(** X10: registration and lookup round trip.  Once a qualifying POST has
    registered the fresh transport under the identifier [k] it reported,
    a POST carrying [k] is handed to that same transport, with its body,
    and a GET carrying [k] is handed to it without parsed body; the POST
    constructs no transport and leaves the server as it was. *)
Theorem X10_registered_session_is_routed
    (env env' : Environment) (s : MCPServer) (req req' : HttpRequest) (k : string) :
  qualifies env req = true ->
  connect_throws env (created s) = None ->
  handleRequest_throws env (created s) (body req) = None ->
  sessionId_after env (created s) (body req) = Some k ->
  k <> "" ->
  session_header req' = Some k ->
  let s1 := state_after env (POST req) s in
  lookup k (transports s1) = Some (created s) /\
  effects_of env' (POST req') s1 = delegated env' (created s) req' /\
  state_after env' (POST req') s1 = s1 /\
  In (TransportHandleRequest (created s) undefined) (effects_of env' (GET req') s1).
Proof.
  intros Hq Hc Hh Hid Hk Hh' s1.
  assert (Hs1 : s1 = with_transports (assign k (created s))
                       (with_created (S (created s)) s)).
  { unfold s1, state_after. rewrite (POST_new_transport env s req Hq). cbv zeta.
    rewrite Hc, Hh, Hid. cbn [snd].
    assert (Ht : truthy_id (Some k) = true) by (apply truthy_id_spec; now exists k).
    now rewrite Ht. }
  assert (Hl : lookup k (transports s1) = Some (created s)).
  { rewrite Hs1. cbn [transports with_transports]. apply lookup_assign_same. }
  split; [exact Hl |].
  destruct (POST_known_session env' s1 req' k (created s) Hh' Hk Hl) as [He Hs].
  split; [exact He |]. split; [exact Hs |].
  unfold effects_of.
  destruct (session_check_registered s1 req' k (created s) Hh' Hk Hl) as [Hcheck Hread].
  rewrite (GET_known env' s1 req' Hcheck), Hread.
  destruct (handleRequest_throws env' (created s) undefined); cbn [effects fst];
    apply in_or_app; right; now left.
Qed.

Lemma X10_witness :
  let req := mkRequest None initialize_body in
  let req' := mkRequest (Some first_session) (Some (JObj [("method", JStr "tools/list")])) in
  qualifies env_ok req = true /\
  sessionId_after env_ok (created fresh_server) (body req) = Some first_session /\
  effects_of env_ok (POST req') (state_after env_ok (POST req) fresh_server) =
    delegated env_ok (created fresh_server) req'.
Proof.
  split; [reflexivity |]. split; [reflexivity |].
  refine (proj1 (proj2 (X10_registered_session_is_routed env_ok env_ok fresh_server
                          (mkRequest None initialize_body)
                          (mkRequest (Some first_session)
                             (Some (JObj [("method", JStr "tools/list")])))
                          first_session eq_refl eq_refl eq_refl eq_refl _ eq_refl))).
  discriminate.
Defined.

- - - -

* [TASK TO COMPLETE]: Copy exactly the opening line of the material, the line bearing "intros Hq Hc Hh Hid Hk Hh' s1.", and every line between them. Include nothing else.

* [RESULT]:
(** X10: registration and lookup round trip.  Once a qualifying POST has
    registered the fresh transport under the identifier [k] it reported,
    a POST carrying [k] is handed to that same transport, with its body,
    and a GET carrying [k] is handed to it without parsed body; the POST
    constructs no transport and leaves the server as it was. *)
Theorem X10_registered_session_is_routed
    (env env' : Environment) (s : MCPServer) (req req' : HttpRequest) (k : string) :
  qualifies env req = true ->
  connect_throws env (created s) = None ->
  handleRequest_throws env (created s) (body req) = None ->
  sessionId_after env (created s) (body req) = Some k ->
  k <> "" ->
  session_header req' = Some k ->
  let s1 := state_after env (POST req) s in
  lookup k (transports s1) = Some (created s) /\
  effects_of env' (POST req') s1 = delegated env' (created s) req' /\
  state_after env' (POST req') s1 = s1 /\
  In (TransportHandleRequest (created s) undefined) (effects_of env' (GET req') s1).
Proof.
  intros Hq Hc Hh Hid Hk Hh' s1.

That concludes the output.